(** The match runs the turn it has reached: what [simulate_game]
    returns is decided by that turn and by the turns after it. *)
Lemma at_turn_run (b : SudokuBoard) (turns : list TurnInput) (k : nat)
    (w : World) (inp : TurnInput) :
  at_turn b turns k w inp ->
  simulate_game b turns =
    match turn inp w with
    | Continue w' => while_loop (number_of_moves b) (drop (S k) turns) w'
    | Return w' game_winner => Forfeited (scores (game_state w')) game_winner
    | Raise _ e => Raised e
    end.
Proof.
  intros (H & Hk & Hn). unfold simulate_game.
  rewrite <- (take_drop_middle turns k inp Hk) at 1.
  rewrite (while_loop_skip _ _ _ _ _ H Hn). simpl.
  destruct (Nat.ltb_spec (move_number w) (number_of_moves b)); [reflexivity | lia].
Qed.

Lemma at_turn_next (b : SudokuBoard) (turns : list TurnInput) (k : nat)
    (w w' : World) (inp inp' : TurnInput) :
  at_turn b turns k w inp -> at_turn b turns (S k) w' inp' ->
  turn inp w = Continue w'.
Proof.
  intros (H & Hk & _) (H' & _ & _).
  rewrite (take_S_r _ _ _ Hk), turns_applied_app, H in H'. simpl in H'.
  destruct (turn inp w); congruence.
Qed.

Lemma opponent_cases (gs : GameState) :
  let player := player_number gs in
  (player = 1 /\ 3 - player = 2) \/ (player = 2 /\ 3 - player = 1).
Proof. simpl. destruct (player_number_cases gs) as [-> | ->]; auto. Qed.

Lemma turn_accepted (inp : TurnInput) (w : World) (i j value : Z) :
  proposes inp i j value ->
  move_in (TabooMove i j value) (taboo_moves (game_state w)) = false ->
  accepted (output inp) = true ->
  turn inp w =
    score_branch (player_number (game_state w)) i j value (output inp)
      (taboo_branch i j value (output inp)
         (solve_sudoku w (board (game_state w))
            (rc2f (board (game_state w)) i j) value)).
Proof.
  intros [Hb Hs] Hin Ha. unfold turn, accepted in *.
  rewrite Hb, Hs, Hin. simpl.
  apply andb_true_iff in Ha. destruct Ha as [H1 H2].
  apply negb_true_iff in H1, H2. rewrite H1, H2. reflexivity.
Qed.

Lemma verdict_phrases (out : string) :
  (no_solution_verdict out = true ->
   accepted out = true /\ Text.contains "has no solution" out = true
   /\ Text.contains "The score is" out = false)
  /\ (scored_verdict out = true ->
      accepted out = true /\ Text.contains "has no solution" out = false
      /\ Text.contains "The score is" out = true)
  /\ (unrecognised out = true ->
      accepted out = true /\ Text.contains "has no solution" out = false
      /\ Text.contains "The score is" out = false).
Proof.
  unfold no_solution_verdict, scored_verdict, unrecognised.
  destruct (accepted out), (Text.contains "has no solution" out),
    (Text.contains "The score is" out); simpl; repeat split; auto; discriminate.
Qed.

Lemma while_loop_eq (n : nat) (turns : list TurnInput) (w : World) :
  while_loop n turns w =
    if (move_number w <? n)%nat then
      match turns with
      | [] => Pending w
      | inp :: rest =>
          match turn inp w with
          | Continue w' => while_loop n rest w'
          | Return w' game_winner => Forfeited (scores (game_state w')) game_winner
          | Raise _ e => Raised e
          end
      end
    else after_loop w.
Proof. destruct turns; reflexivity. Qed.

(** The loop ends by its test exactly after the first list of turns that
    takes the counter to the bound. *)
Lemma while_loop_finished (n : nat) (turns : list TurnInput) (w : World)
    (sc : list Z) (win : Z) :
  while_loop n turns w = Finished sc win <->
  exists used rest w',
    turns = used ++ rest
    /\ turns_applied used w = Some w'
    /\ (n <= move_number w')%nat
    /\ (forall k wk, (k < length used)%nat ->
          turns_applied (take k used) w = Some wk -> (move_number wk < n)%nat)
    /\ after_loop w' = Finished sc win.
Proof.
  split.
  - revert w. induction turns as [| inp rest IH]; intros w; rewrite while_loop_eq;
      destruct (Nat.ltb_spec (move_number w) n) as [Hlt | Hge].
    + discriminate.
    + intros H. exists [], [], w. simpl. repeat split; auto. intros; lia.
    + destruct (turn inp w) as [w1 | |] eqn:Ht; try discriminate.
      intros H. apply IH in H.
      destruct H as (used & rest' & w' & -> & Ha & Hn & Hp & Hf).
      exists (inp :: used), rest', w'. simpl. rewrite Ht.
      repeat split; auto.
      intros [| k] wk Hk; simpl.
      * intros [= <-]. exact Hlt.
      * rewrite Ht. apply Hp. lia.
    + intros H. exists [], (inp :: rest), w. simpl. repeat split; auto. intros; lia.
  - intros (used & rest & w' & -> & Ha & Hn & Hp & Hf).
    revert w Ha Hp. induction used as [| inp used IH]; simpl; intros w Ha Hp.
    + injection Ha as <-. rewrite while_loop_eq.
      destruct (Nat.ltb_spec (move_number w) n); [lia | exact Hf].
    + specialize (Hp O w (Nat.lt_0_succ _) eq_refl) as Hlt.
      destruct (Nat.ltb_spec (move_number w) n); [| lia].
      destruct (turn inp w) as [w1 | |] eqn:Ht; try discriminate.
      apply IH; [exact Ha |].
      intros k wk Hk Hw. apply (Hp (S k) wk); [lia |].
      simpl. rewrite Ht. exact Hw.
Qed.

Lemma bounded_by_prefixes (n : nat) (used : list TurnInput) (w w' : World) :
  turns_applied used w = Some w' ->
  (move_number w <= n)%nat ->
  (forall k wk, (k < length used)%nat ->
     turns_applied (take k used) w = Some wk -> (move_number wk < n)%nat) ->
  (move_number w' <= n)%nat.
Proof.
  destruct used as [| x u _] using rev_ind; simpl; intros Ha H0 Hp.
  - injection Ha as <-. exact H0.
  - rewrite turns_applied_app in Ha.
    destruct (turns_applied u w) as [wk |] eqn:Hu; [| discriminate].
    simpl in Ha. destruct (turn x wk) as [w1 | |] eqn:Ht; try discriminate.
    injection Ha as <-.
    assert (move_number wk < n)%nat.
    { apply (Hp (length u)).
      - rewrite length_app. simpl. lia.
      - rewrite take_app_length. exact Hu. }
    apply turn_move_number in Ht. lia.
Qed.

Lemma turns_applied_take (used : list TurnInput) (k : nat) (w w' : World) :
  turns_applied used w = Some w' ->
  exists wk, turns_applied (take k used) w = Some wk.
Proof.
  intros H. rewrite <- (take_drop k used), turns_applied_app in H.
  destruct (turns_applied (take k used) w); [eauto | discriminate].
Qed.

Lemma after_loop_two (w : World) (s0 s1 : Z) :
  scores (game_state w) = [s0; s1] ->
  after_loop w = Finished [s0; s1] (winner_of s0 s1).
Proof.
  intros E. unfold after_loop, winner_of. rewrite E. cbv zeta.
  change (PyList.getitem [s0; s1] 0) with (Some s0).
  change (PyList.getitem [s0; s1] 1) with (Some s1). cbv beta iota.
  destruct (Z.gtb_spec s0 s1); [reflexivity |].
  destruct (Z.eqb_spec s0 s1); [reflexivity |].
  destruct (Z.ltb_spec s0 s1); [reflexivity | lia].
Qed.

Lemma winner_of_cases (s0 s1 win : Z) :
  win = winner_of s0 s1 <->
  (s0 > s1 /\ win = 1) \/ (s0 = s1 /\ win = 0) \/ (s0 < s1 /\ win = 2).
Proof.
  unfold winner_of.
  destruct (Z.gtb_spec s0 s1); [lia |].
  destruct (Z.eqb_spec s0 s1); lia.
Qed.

= = = = =

* Task prompt
Please transcribe word for word the lines from the line with "intros E. unfold" to the end of the material, both ends included.

* Response to the task
  intros E. unfold after_loop, winner_of. rewrite E. cbv zeta.
  change (PyList.getitem [s0; s1] 0) with (Some s0).
  change (PyList.getitem [s0; s1] 1) with (Some s1). cbv beta iota.
  destruct (Z.gtb_spec s0 s1); [reflexivity |].
  destruct (Z.eqb_spec s0 s1); [reflexivity |].
  destruct (Z.ltb_spec s0 s1); [reflexivity | lia].
Qed.

Lemma winner_of_cases (s0 s1 win : Z) :
  win = winner_of s0 s1 <->
  (s0 > s1 /\ win = 1) \/ (s0 = s1 /\ win = 0) \/ (s0 < s1 /\ win = 2).
Proof.
  unfold winner_of.
  destruct (Z.gtb_spec s0 s1); [lia |].
  destruct (Z.eqb_spec s0 s1); lia.
Qed.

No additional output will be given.